**What the task requires:** When you reach the line containing "(case_bool_decide as Hs;" in the data below, begin returning lines exactly as written, and stop once the line containing "Lemma keep_object_has person" has been returned.

**Input records:**
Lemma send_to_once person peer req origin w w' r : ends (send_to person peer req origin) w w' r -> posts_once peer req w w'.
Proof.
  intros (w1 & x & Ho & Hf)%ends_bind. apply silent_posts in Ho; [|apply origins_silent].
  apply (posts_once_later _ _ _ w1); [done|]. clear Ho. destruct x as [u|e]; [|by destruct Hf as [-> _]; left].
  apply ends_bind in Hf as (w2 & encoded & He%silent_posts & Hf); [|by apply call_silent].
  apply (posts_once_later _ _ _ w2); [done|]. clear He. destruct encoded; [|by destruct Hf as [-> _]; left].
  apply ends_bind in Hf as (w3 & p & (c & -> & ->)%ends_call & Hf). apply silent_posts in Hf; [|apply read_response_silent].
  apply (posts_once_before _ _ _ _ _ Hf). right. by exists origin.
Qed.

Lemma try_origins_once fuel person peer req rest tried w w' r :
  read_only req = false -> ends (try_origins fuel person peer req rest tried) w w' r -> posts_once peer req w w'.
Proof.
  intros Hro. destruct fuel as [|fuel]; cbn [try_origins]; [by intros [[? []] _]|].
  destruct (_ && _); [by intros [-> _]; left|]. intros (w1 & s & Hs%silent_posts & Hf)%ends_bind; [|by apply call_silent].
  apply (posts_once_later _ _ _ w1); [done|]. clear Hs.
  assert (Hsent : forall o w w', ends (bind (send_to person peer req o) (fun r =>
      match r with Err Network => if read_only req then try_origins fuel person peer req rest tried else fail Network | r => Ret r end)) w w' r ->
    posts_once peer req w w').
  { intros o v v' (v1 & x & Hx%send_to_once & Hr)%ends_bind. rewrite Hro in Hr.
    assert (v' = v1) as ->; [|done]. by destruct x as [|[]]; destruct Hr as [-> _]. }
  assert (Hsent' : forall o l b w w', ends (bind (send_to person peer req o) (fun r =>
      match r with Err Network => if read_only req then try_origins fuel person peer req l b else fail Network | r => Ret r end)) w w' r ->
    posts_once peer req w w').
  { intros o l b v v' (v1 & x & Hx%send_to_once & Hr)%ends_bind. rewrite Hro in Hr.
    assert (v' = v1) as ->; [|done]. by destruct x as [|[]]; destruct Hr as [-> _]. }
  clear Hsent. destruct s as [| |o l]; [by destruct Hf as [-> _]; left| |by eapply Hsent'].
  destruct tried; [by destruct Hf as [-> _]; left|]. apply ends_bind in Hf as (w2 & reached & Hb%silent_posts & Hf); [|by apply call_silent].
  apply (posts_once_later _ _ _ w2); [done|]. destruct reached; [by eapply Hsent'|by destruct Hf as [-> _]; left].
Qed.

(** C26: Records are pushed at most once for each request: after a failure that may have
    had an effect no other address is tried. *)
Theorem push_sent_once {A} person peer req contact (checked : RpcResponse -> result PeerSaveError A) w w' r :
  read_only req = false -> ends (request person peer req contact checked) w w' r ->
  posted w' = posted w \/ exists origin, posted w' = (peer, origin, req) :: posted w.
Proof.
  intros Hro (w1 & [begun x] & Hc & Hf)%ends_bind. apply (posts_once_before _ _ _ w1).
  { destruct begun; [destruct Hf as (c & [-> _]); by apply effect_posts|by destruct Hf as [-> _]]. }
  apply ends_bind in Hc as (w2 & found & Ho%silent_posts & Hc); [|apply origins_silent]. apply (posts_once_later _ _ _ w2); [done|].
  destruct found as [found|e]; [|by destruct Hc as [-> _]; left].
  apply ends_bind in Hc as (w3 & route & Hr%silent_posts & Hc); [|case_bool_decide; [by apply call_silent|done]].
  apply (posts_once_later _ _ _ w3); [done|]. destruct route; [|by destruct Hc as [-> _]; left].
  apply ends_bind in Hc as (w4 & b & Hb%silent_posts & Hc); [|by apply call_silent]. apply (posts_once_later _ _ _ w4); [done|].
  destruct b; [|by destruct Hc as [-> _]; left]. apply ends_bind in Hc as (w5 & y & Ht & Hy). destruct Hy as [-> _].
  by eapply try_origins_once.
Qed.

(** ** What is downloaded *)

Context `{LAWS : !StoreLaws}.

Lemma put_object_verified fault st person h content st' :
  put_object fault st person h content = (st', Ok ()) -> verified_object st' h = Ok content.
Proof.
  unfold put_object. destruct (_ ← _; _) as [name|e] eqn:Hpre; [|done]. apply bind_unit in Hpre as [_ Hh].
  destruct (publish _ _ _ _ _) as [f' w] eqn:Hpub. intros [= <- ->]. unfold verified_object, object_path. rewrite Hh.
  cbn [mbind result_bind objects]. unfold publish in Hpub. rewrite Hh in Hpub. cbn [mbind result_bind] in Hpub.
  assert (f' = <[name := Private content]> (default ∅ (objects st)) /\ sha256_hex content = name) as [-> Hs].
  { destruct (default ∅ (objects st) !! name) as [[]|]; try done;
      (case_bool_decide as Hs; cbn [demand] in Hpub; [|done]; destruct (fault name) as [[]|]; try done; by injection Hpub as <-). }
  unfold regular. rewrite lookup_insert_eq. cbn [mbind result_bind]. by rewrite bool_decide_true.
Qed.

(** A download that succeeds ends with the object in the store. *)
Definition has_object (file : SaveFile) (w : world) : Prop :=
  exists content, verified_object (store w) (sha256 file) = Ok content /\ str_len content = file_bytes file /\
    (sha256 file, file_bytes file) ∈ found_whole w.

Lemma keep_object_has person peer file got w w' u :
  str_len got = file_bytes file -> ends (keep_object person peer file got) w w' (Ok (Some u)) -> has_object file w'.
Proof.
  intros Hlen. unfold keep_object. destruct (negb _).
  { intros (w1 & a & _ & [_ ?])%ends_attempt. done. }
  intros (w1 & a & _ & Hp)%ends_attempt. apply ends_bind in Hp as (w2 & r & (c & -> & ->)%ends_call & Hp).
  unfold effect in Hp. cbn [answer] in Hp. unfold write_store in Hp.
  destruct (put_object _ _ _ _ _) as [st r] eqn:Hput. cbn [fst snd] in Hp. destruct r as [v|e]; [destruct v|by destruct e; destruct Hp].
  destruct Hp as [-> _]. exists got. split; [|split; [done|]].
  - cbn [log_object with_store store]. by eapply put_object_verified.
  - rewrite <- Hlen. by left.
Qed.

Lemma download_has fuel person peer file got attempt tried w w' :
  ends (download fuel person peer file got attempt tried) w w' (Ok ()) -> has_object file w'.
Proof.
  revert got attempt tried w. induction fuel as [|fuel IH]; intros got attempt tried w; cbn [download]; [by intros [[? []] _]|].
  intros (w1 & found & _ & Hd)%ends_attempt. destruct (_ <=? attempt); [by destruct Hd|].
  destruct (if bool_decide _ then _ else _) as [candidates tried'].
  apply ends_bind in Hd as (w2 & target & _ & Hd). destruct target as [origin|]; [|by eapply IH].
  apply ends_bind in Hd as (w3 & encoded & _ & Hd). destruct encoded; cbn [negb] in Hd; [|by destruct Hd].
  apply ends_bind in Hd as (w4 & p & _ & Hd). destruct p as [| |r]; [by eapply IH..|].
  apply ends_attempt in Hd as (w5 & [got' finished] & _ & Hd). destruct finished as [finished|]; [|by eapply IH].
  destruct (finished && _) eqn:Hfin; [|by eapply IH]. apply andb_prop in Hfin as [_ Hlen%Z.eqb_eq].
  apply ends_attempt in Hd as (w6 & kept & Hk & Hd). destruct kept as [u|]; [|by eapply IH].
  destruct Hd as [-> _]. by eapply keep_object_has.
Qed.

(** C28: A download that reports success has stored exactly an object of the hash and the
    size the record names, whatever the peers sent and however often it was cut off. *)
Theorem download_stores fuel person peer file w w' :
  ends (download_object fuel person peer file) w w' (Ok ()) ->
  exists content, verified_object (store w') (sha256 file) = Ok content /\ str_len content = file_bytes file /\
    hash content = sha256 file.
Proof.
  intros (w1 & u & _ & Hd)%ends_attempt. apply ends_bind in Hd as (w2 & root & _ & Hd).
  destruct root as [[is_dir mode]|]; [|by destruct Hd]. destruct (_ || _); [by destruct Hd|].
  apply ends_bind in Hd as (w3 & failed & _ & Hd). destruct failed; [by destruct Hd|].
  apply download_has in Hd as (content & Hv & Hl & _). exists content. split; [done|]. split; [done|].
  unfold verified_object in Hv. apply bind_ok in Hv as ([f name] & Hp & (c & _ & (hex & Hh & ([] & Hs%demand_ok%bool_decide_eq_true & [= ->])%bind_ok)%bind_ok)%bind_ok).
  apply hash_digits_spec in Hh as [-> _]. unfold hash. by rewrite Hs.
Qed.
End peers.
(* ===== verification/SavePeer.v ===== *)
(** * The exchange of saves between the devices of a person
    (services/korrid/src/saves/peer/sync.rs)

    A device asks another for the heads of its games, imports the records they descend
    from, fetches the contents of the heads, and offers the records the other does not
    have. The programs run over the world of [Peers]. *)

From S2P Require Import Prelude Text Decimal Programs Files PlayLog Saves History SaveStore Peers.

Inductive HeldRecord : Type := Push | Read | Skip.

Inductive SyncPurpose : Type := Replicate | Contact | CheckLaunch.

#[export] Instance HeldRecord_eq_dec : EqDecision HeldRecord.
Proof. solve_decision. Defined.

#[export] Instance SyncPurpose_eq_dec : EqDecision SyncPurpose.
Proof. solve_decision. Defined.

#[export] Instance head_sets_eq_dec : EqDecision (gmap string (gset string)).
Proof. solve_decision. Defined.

**Output of the exercise:**
      (case_bool_decide as Hs; cbn [demand] in Hpub; [|done]; destruct (fault name) as [[]|]; try done; by injection Hpub as <-). }
  unfold regular. rewrite lookup_insert_eq. cbn [mbind result_bind]. by rewrite bool_decide_true.
Qed.

(** A download that succeeds ends with the object in the store. *)
Definition has_object (file : SaveFile) (w : world) : Prop :=
  exists content, verified_object (store w) (sha256 file) = Ok content /\ str_len content = file_bytes file /\
    (sha256 file, file_bytes file) ∈ found_whole w.

Lemma keep_object_has person peer file got w w' u :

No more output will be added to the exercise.